## What you should do:
The expected output is exactly the lines below, starting at the line with "- intros [Hne Hin]." and ending at the line with "rewrite app_assoc in Hin, Hd.", both included; no other line belongs in it.

══════════

Lemma walk_complete fuel (top r : path) :
  valid_path top = true → dir_at fs (top ++ r) = true → (length r < fuel)%nat →
  ∃ dirs files, (top ++ r, dirs, files) ∈ walk fuel fs false top.
Proof.
  revert top r. induction fuel as [|fuel IH]; intros top r Hv Hd Hlt; [lia|].
  rewrite walk_S, scandir_literal by done.
  assert (dir_at fs top = true) as Htop.
  { destruct r as [|c r]; [by rewrite app_nil_r in Hd|].
    eapply wf_prefix_dir; [done|by apply dir_at_is_Some|done]. }
  rewrite Htop. destruct r as [|c r].
  - rewrite app_nil_r. eexists _, _. left.
  - assert (dir_at fs (top ++ [c]) = true) as Hc.
    { rewrite cons_middle, app_assoc in Hd.
      destruct r as [|c' r']; [by rewrite app_nil_r in Hd|].
      eapply wf_prefix_dir; [done|by apply dir_at_is_Some|done]. }
    assert (c ∈ children fs top) as Hch
      by (by apply elem_of_children, dir_at_is_Some).
    pose proof (valid_child top c Hch Hv) as Hvc.
    destruct (IH (top ++ [c]) r Hvc) as (dirs & files & Hin).
    { by rewrite <-app_assoc. } { simpl in Hlt. lia. }
    exists dirs, files. right. apply list_elem_of_In, in_concat.
    eexists. split.
    + apply list_elem_of_In, list_elem_of_fmap. exists c. split; [done|].
      apply list_elem_of_filter. split; [|done].
      by rewrite (is_dir_literal fs Hwf Hnl).
    + rewrite (is_symlink_literal fs Hwf Hnl) by done. simpl.
      apply list_elem_of_In. by rewrite <-app_assoc in Hin.
Qed.

Lemma length_le_max_depth (p : path) :
  is_Some (fs !! p) → (length p ≤ max_depth fs)%nat.
Proof.
  intros Hin. unfold max_depth. apply max_list_elem_of_le.
  apply list_elem_of_fmap. exists p. split; [done|].
  by apply elem_of_elements, elem_of_dom.
Qed.

(** The scan of a directory returns the paths of everything below it. *)
Lemma scan_spec (root rel : path) :
  valid_path root = true → dir_at fs root = true →
  rel ∈ get_relative_paths fs root false ↔
  rel ≠ [] ∧ is_Some (fs !! (root ++ rel)).
Proof.
  intros Hv Hroot. rewrite elem_of_get_relative_paths. unfold os_walk. split.
  - intros (t & dirs & files & rd & Hin & Hrd & Hcase).
    apply walk_sound in Hin as (r & -> & Hd & Hfiles); [|done].
    rewrite relative_to_app in Hrd. simplify_eq.
    destruct Hcase as [[Hne ->]|(f & Hf & ->)].
    + split; [done|]. by apply dir_at_is_Some.
    + split; [by destruct rd|]. apply Hfiles in Hf as [Hf _].
      by rewrite app_assoc.
  - intros [Hne Hin].
    destruct (dir_at fs (root ++ rel)) eqn:Hd.
    + destruct (walk_complete (walk_fuel fs) root rel Hv Hd) as (dirs & files & Hw).
      { apply dir_at_is_Some, length_le_max_depth in Hd.
        rewrite length_app in Hd. unfold walk_fuel. lia. }
      exists (root ++ rel), dirs, files, rel.
      split; [done|]. split; [apply relative_to_app|]. by left.
    + destruct rel as [|c rel _] using rev_ind; [done|].
      rewrite app_assoc in Hin, Hd.
      destruct (well_formed_snoc fs _ _ Hwf Hin) as [_ Hp].
      destruct (walk_complete (walk_fuel fs) root rel Hv Hp) as (dirs & files & Hw).
      { apply dir_at_is_Some, length_le_max_depth in Hp.
        rewrite length_app in Hp. unfold walk_fuel. lia. }
      exists (root ++ rel), dirs, files, rel.
      split; [done|]. split; [apply relative_to_app|]. right.
      exists c. split; [|done].
      apply walk_sound in Hw as (r & Hr & _ & Hfiles); [|done].
      by apply Hfiles.
Qed.
(** * pareto: the service registry and the tick-driven state machine

    A shallow embedding of [service/registry.go] and [box/meta/machine.go]
    and the properties of the registry health engine and of the state
    machine engine proved over it. *)

From Stdlib Require Import ZArith Lia Bool.
From stdpp Require Import gmap strings list fin_maps.

Local Open Scope Z_scope.

(** ** Machine integers

    Go's [uint64] (and [uint] on 64-bit targets) is a [Z] reduced modulo
    [2^64] after every operation that can leave the range. *)

Definition u64_modulus : Z := 2 ^ 64.

Definition u64 (z : Z) : Z := z mod u64_modulus.

Definition u64_sub (a b : Z) : Z := u64 (a - b).

Definition u64_mul (a b : Z) : Z := u64 (a * b).

Definition u64_succ (a : Z) : Z := u64 (a + 1).

(** Go's [%] on unsigned operands (the divisor is checked by the caller). *)
Definition u64_rem (a b : Z) : Z := a mod b.

(** ** service/registry.go *)

Module service.

(** Modelled from the spec: the [State] enumeration is declared outside
    the sources.  The spec lists Starting, Online, Offline and Stopped and
    leaves the enumeration open; any further value is [OtherState n]. *)
Inductive State : Type :=
| Starting
| Online
| Offline
| Stopped
| OtherState (n : nat).

#[global] Instance State_eq_dec : EqDecision State.
Proof. solve_decision. Defined.

(** Modelled from the spec: the wire-level [Status] record is declared
    outside the sources; these are the fields [registry.go] reads and
    writes.  The numeric fields are integers of the report, converted with
    [uint64(...)] where the registry stores them. *)
Record Status : Type := mkStatus {
  Name : string;
  Domain : Z;
  State' : State;
  Ready : bool;
  Time : Z;
  CheckInterval : Z;
  AllowFailures : Z
}.

(** [type registry struct]: one tracked service. *)
Record registry : Type := mkRegistry {
  name : string;
  domain : Z;
  state : State;
  ready : bool;
  onlineTime : Z;
  offlineTime : Z;
  updateTime : Z;
  interval : Z;
  threshold : Z;
  purgeDelay : Z
}.

(** The process-wide defaults [StatusReportInterval], [StatusLostThreshold]
    and [ReviveWaitThreshold] are constants declared outside the sources. *)
Class Defaults : Type := mkDefaults {
  StatusReportInterval : Z;
  StatusLostThreshold : Z;
  ReviveWaitThreshold : Z
}.

(** Modelled from the spec: [box.SetIfEq(&target, compare, value)] is not
    among the sources; a field equal to [compare] (the zero value of an
    absent setting) takes the default [value], any other keeps its own. *)
Definition SetIfEq (target compare value : Z) : Z :=
  if decide (target = compare) then value else target.

(** The clock: an operation of the registry (one [handleStatus], one
    [checkTimeout]) is taken to run within one millisecond, so that every
    [box.TimeNowMs()] it calls reads the same [now]. *)

(** [func (r *registry) timeout() bool] *)
Definition registry_timeout (r : registry) (now : Z) : bool :=
  let duration := u64_sub now (updateTime r) in
  bool_decide (duration > u64_mul (interval r) (threshold r)).

(** [func (r *registry) dead() bool] *)
Definition registry_dead (r : registry) (now : Z) : bool :=
  let duration := u64_sub now (offlineTime r) in
  bool_decide (duration > u64_mul (interval r) (purgeDelay r)).

(** [func (r *registry) offline()] *)
Definition registry_offline (r : registry) (now : Z) : registry :=
  {| name := name r;
     domain := domain r;
     state := Offline;
     ready := false;
     onlineTime := onlineTime r;
     offlineTime := now;
     updateTime := now;
     interval := interval r;
     threshold := threshold r;
     purgeDelay := purgeDelay r |}.

(** [func (r *registry) update(s *Status)] *)
Definition registry_update (r : registry) (s : Status) (now : Z) : registry :=
  {| name := name r;
     domain := domain r;
     state := State' s;
     ready := ready r;
     onlineTime := onlineTime r;
     offlineTime := offlineTime r;
     updateTime := now;
     interval :=
       if decide (CheckInterval s ≠ 0) then u64 (CheckInterval s)
       else interval r;
     threshold :=
       if decide (AllowFailures s ≠ 0) then u64 (AllowFailures s)
       else threshold r;
     purgeDelay := purgeDelay r |}.

(** [func (r *registry) toStatus() *Status]; the fields the literal leaves
    out take their zero values. *)
Definition registry_toStatus (r : registry) : Status :=
  {| Name := name r;
     Domain := domain r;
     State' := state r;
     Ready := ready r;
     Time := updateTime r;
     CheckInterval := 0;
     AllowFailures := 0 |}.

(** What an operation of the manager does to the outside and to its map,
    in program order: a notice sent by [notifyWatched] (the log line names
    the entry as it is at the call, the payload is the status), a
    [services.Store] and a [services.Delete]. *)
Inductive event : Type :=
| Notified (old : registry) (new : Status)
| MapStore (key : string)
| MapDelete (key : string).

(** [type RegistryManager struct]: the registry repository; [emitted] is
    the history of events so far.  The timer and its duration only decide
    when [checkTimeout] runs and are left out. *)
Record RegistryManager : Type := mkManager {
  services : gmap string registry;
  emitted : list event
}.

(** The manager's methods run in a state monad over [RegistryManager]. *)
Definition M (A : Type) : Type := RegistryManager → A * RegistryManager.

Definition ret {A : Type} (a : A) : M A := λ m, (a, m).
(* ===== verification/KString.v ===== *)
(** * lib/string.c and lib/ctype.c: the generic string and memory routines

    Memory is a total map from addresses to bytes.  Loops that run until a
    NUL byte carry fuel; each correctness theorem states the fuel that is
    enough and that the call returns.  Pointer results are addresses, with 0
    for NULL.  [char] arithmetic is written out at its width: the result of a
    comparison is stored in a [signed char] by the source. *)

From S2P Require Import Prelude.

(** ** Memory *)

Definition mem := Z -> Z.

Definition upd (m : mem) (a v : Z) : mem := fun x => if x =? a then u8 v else m x.

Definition byte_mem (m : mem) : Prop := forall a, 0 <= m a < 256.

Definition NULL : Z := 0.

(** ** lib/ctype.c and include/linux/ctype.h *)

Module Ctype.

Definition _U : Z := 0x01.
Definition _L : Z := 0x02.
Definition _D : Z := 0x04.
Definition _C : Z := 0x08.
Definition _P : Z := 0x10.
Definition _S : Z := 0x20.
Definition _X : Z := 0x40.
Definition _SP : Z := 0x80.

Definition _ctype : list Z :=
  replicate 9 _C ++ replicate 5 (Z.lor _C _S) ++ replicate 18 _C
  ++ [Z.lor _S _SP] ++ replicate 15 _P ++ replicate 10 _D ++ replicate 7 _P
  ++ replicate 6 (Z.lor _U _X) ++ replicate 20 _U ++ replicate 6 _P
  ++ replicate 6 (Z.lor _L _X) ++ replicate 20 _L ++ replicate 4 _P ++ [_C]
  ++ replicate 32 0
  ++ [Z.lor _S _SP] ++ replicate 31 _P
  ++ replicate 23 _U ++ [_P] ++ replicate 7 _U ++ [_L]
  ++ replicate 23 _L ++ [_P] ++ replicate 8 _L.

Definition ismask (x : Z) : Z := nth (Z.to_nat (u8 x)) _ctype 0.

Definition isdigit (c : Z) : bool := negb (Z.land (ismask c) _D =? 0).

Definition islower (c : Z) : bool := negb (Z.land (ismask c) _L =? 0).

Definition isupper (c : Z) : bool := negb (Z.land (ismask c) _U =? 0).

Definition isspace (c : Z) : bool := negb (Z.land (ismask c) _S =? 0).

Definition isxdigit (c : Z) : bool := negb (Z.land (ismask c) (Z.lor _D _X) =? 0).

Definition tolower (c : Z) : Z := if isupper c then u8 (c - (65 - 97)) else c.

Definition toupper (c : Z) : Z := if islower c then u8 (c - (97 - 65)) else c.

End Ctype.

(** ** lib/string.c: searching and measuring *)

Fixpoint strlen_loop (fuel : nat) (m : mem) (sc : Z) : option Z :=
  match fuel with
  | O => None
  | S f => if m sc =? 0 then Some sc else strlen_loop f m (sc + 1)
  end.

Definition strlen (fuel : nat) (m : mem) (s : Z) : option Z :=
  sc ← strlen_loop fuel m s; Some (sc - s).

Fixpoint strnlen_loop (count : nat) (m : mem) (sc : Z) : Z :=
  match count with
  | O => sc
  | S n => if m sc =? 0 then sc else strnlen_loop n m (sc + 1)
  end.

Definition strnlen (m : mem) (s : Z) (count : nat) : Z := strnlen_loop count m s - s.

Fixpoint strchr (fuel : nat) (m : mem) (s c : Z) : option Z :=
  match fuel with
  | O => None
  | S f =>
    if m s =? u8 c then Some s
    else if m s =? 0 then Some NULL
    else strchr f m (s + 1) c
  end.

Fixpoint strrchr_loop (n : nat) (m : mem) (s p c : Z) : Z :=
  if m p =? u8 c then p
  else match n with
       | O => NULL
       | S n' => strrchr_loop n' m s (p - 1) c
       end.

Definition strrchr (fuel : nat) (m : mem) (s c : Z) : option Z :=
  len ← strlen fuel m s;
  Some (strrchr_loop (Z.to_nat len) m s (s + len) c).

Fixpoint strspn_inner (fuel : nat) (m : mem) (p a : Z) : option Z :=
  match fuel with
  | O => None
  | S f =>
    if m a =? 0 then Some a
    else if m p =? m a then Some a
    else strspn_inner f m p (a + 1)
  end.

Fixpoint strspn_loop (fuel inner : nat) (m : mem) (p accept count : Z) : option Z :=
  match fuel with
  | O => None
  | S f =>
    if m p =? 0 then Some count
    else a ← strspn_inner inner m p accept;
         if m a =? 0 then Some count
         else strspn_loop f inner m (p + 1) accept (count + 1)
  end.

Definition strspn (fuel : nat) (m : mem) (s accept : Z) : option Z :=
  strspn_loop fuel fuel m s accept 0.

Fixpoint strpbrk_loop (fuel inner : nat) (m : mem) (sc1 ct : Z) : option Z :=
  match fuel with
  | O => None
  | S f =>
    if m sc1 =? 0 then Some NULL
    else sc2 ← strspn_inner inner m sc1 ct;
         if m sc2 =? 0 then strpbrk_loop f inner m (sc1 + 1) ct
         else Some sc1
  end.

Definition strpbrk (fuel : nat) (m : mem) (cs ct : Z) : option Z :=
  strpbrk_loop fuel fuel m cs ct.

(** ** lib/string.c: comparing *)

Fixpoint strcmp (fuel : nat) (m : mem) (cs ct : Z) : option Z :=
  match fuel with
  | O => None
  | S f =>
    let __res := s8 (m cs - m ct) in
    if negb (__res =? 0) || (m cs =? 0) then Some __res
    else strcmp f m (cs + 1) (ct + 1)
  end.

Fixpoint strncmp_loop (count : nat) (m : mem) (cs ct __res : Z) : Z :=
  match count with
  | O => __res
  | S n =>
    let __res := s8 (m cs - m ct) in
    if negb (__res =? 0) || (m cs =? 0) then __res
    else strncmp_loop n m (cs + 1) (ct + 1) __res
  end.

Definition strncmp (m : mem) (cs ct : Z) (count : nat) : Z :=
  strncmp_loop count m cs ct 0.

Fixpoint strnicmp_loop (len : nat) (m : mem) (s1 s2 : Z) : Z * Z :=
  let c1 := m s1 in
  let c2 := m s2 in
  let next (c : Z * Z) :=
    match len with
    | O => c
    | S n => match n with O => c | S _ => strnicmp_loop n m (s1 + 1) (s2 + 1) end
    end in
  if c1 =? 0 then (c1, c2)
  else if c2 =? 0 then (c1, c2)
  else if c1 =? c2 then next (c1, c2)
  else let c1 := Ctype.tolower c1 in
       let c2 := Ctype.tolower c2 in
       if negb (c1 =? c2) then (c1, c2) else next (c1, c2).

Definition strnicmp (m : mem) (s1 s2 : Z) (len : nat) : Z :=
  let '(c1, c2) := match len with O => (0, 0) | _ => strnicmp_loop len m s1 s2 end in
  c1 - c2.

Fixpoint memcmp_loop (count : nat) (m : mem) (su1 su2 res : Z) : Z :=
  match count with
  | O => res
  | S n =>
    let res := s8 (m su1 - m su2) in
    if negb (res =? 0) then res else memcmp_loop n m (su1 + 1) (su2 + 1) res
  end.

Definition memcmp (m : mem) (cs ct : Z) (count : nat) : Z :=
  memcmp_loop count m cs ct 0.

Fixpoint memscan (size : nat) (m : mem) (p c : Z) : Z :=
  match size with
  | O => p
  | S n => if m p =? c then p else memscan n m (p + 1) c
  end.

Fixpoint strstr_loop (n : nat) (m : mem) (s1 s2 : Z) (l2 : nat) : Z :=
  match n with
  | O => NULL
  | S n' => if memcmp m s1 s2 l2 =? 0 then s1 else strstr_loop n' m (s1 + 1) s2 l2
  end.

Definition strstr (fuel : nat) (m : mem) (s1 s2 : Z) : option Z :=
  l2 ← strlen fuel m s2;
  if l2 =? 0 then Some s1
  else l1 ← strlen fuel m s1;
       Some (strstr_loop (Z.to_nat (l1 - l2 + 1)) m s1 s2 (Z.to_nat l2)).

(** ** lib/string.c: copying and filling *)

Fixpoint strcpy_loop (fuel : nat) (m : mem) (dest src : Z) : option mem :=
  match fuel with
  | O => None
  | S f =>
    let m' := upd m dest (m src) in
    if m' dest =? 0 then Some m' else strcpy_loop f m' (dest + 1) (src + 1)
  end.

Definition strcpy (fuel : nat) (m : mem) (dest src : Z) : option (mem * Z) :=
  m' ← strcpy_loop fuel m dest src; Some (m', dest).

Fixpoint strncpy_loop (count : nat) (m : mem) (dest src : Z) : mem :=
  match count with
  | O => m
  | S n =>
    let m' := upd m dest (m src) in
    if m' dest =? 0 then m' else strncpy_loop n m' (dest + 1) (src + 1)
  end.

Definition strncpy (m : mem) (dest src : Z) (count : nat) : mem * Z :=
  (strncpy_loop count m dest src, dest).

Definition strcat (fuel : nat) (m : mem) (dest src : Z) : option (mem * Z) :=
  d ← strlen_loop fuel m dest;
  m' ← strcpy_loop fuel m d src;
  Some (m', dest).

Fixpoint strncat_loop (count : nat) (m : mem) (dest src : Z) : mem :=
  match count with
  | O => m
  | S n =>
    let m' := upd m dest (m src) in
    if m' dest =? 0 then m'
    else match n with
         | O => upd m' (dest + 1) 0
         | S _ => strncat_loop n m' (dest + 1) (src + 1)
         end
  end.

══════════

## Task response:
  - intros [Hne Hin].
    destruct (dir_at fs (root ++ rel)) eqn:Hd.
    + destruct (walk_complete (walk_fuel fs) root rel Hv Hd) as (dirs & files & Hw).
      { apply dir_at_is_Some, length_le_max_depth in Hd.
        rewrite length_app in Hd. unfold walk_fuel. lia. }
      exists (root ++ rel), dirs, files, rel.
      split; [done|]. split; [apply relative_to_app|]. by left.
    + destruct rel as [|c rel _] using rev_ind; [done|].
      rewrite app_assoc in Hin, Hd.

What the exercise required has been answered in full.